(** * webutil: datastore model base classes and the deep-equality test helper

    A shallow embedding of [models.py] (StringIdModel, SingleEGModel and its
    [enforce_parent] decorator) and of the comparison helpers of
    [testutil.py] (HandlerTest.assert_equals, _assert_equals and
    assert_multiline_equals), with the properties the specification states
    about them.  The code is Python 2: [str] is a byte string, [sorted]
    orders values of any types, [re.match] anchors at the start only. *)

From Stdlib Require Import ZArith List String Ascii Bool Lia Permutation.
From Stdlib Require Import DecimalString Sorted.
From stdpp Require Import base gmap strings.

Set Warnings "-register-all".
Local Open Scope string_scope.
Local Open Scope list_scope.

(* ===================================================================== *)
(** * models.py *)
(* ===================================================================== *)

Module Models.

(** ** Keys, keyword arguments, exceptions *)

(** The last component of a datastore key path: a key name (a string) or a
    numeric id. *)
Inductive key_id :=
| KeyName (name : string)
| KeyId (id : Z).

#[global] Instance key_id_eq_dec : EqDecision key_id.
Proof. solve_decision. Defined.

#[global] Instance key_id_countable : Countable key_id.
Proof.
  refine (inj_countable'
    (fun i => match i with KeyName s => inl s | KeyId n => inr n end)
    (fun x => match x with inl s => KeyName s | inr n => KeyId n end) _).
  intros []; reflexivity.
Defined.

(** A key is its path from the root: [db.Key.from_path(kind1, id1, ...)]. *)
Abbreviation Key := (list (string * key_id)).

Definition from_path (kind : string) (id_or_name : key_id) : Key :=
  [(kind, id_or_name)].

(** The Python values that travel in [**kwargs]. *)
Inductive pyval :=
| PyNone
| PyBool (b : bool)
| PyInt (n : Z)
| PyStr (s : string)
| PyKey (k : Key).

#[global] Instance pyval_eq_dec : EqDecision pyval.
Proof. solve_decision. Defined.

(** [**kwargs] is a dict with string keys. *)
Abbreviation kwargs_t := (gmap string pyval).

Inductive exn :=
| AssertionError (msg : string).

Inductive outcome (A : Type) :=
| Returned (a : A)
| Raised (e : exn).
Arguments Returned {A} a.
Arguments Raised {A} e.

(** A model class; [cls.kind()] is its kind name. *)
Record model_class := { kind : string }.

(** A record of the datastore: kind, identifier, parent and properties, as
    the constructor received them. *)
Record Instance := {
  i_kind : string;
  i_id : option key_id;
  i_parent : option pyval;
  i_props : gmap string pyval
}.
◇ ◇ ◇ ◇
Assignment:
Output nothing but the line containing "i_kind : string;" and each line after it in the entries above, exactly as written.

Response to the task:
  i_kind : string;
  i_id : option key_id;
  i_parent : option pyval;
  i_props : gmap string pyval
}.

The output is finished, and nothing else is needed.